New York, NY ~ We believe that the 10-year treasury is finding a bottom in the 5.0% range as we are forecasting Europe will enter into a significant recession over the next 6 months. The government bond market is a global market with US Treasuries over 80% correlated with other global benchmark bonds. The recent rise in rates has been global and the key driver of that decline is tight global monetary policy with the global monetary base dropping by $1 Trillion or 4.2% over the last 2 Quarters. Notably, this is led by the ECB reducing the monetary base by an unprecedented $500 billion (US Money Supply up over 3.8% this year and .7% over the last 2 months).
The Eurozone is headed into a recession with the Eurozone GDP now-cast currently indicating a .3% contraction for Q3 which is an annualized decline of 1.2%. We will get the first estimate of Q3 Eurozone GDP on October 31st.
Italy’s Q3 now cast is -.6% or 2.4%, indicating a deep recession is underway. Italy has over 45% floating rate mortgages which makes consumer spending more vulnerable to interest rate hikes. We may see Italy come under attack from short sellers anticipating an Italian exit from the Eurozone as its debt to GDP is 140% and the budget deficit is 4.3% of GDP vs. the ECB target of 3%. Italy will also release Q3 GDP growth on October 31st.
We expect US growth to decelerate dramatically in Q4 into the 0-2% growth range as interest-sensitive sectors slow (but don’t crash) such as autos and housing. We believe that the economy is decelerating during October and we will get that data in November.
Validated by Tesla warning on the impact of rates on buyers.
Both wholesale and retail gasoline prices have dropped 10% in October, which makes a cool CPI/PCE/PPI print likely for the month as there is a 5% bleed-through of energy to the core.

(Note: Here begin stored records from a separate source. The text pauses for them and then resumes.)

(* ===== verification/Wiring.v ===== *)
(** The controller assembled: what [run] of [cmd/agent/main.go] builds out of the
    components, and the closures it gives them.

    A [world] is the state those closures share.  Each goroutine of the controller
    moves it by the steps of [happen]: an informer event, a poll, a push from a
    node, a pprof round, a pass over the writers.  A step is one callback, run
    against one state of the pod index; a pass can be taken a writer at a time
    ([a_pass_is_its_writers]), with the other goroutines' steps in between. *)

From stdpp Require Import prelude gmap strings list.
From Stdlib Require Import ZArith Lia.
From S2P Require Import Prelude GoTime GoStrings FileNames PodWatcher Spool Writers.
From S2P Require Model Admission Cluster Nodes Usage UsageRecord Restarts Disruptions JobRuns NodeEvents Goroutines States Counters.
From S2P Require Metrics Kubelet.
From S2P Require Metadata Revisions Policy Targeting NodeIntake NodeReport Inventory Probe Readings SymbolFilter Pull Shipper Recover Controller Config Network.
#[local] Existing Instances Probe.Target_eq_dec Probe.Target_countable.
Local Open Scope Z_scope.
Local Open Scope go_scope.

(** ** State *)

(** What [buildNodeIntake] makes: the verifier its handlers share, and the
    refusals of the two that count them. *)
Record receiver := mkReceiver { verifier : NodeIntake.Verifier; reports : NodeIntake.Rejections; profiles : NodeIntake.Rejections }.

We expect global interest rates to peak this year and decline next year as the ECB is likely to be forced to cut rates in the first half of 2024 due to an accelerating recession in the Eurozone. We forecast that the US 10-year bond yield is likely to fall into the 3-3.5% range in 2024 as global growth drops and the Global Monetary Base increases. We believe the US economy is likely to stay out of a recession, however, as an investment in housing, infrastructure, and technology proves resilient even in the face of very high-interest rates.
US Treasuries have performed in line with other benchmark bonds during the most recent sell-off so US-centric explanations are misguided, although strong US growth does have global implications. We expect, however, that the US external deficit of 95% of GDP with a deficit of 6% of GDP is manageable as the post-WWII nominal average GDP growth is over 6%, implying that the ratio of debt to GDP will be relatively stable over time.
Fed open market operations (unwinding reverse repo) have kept the US monetary base growing this year despite QT.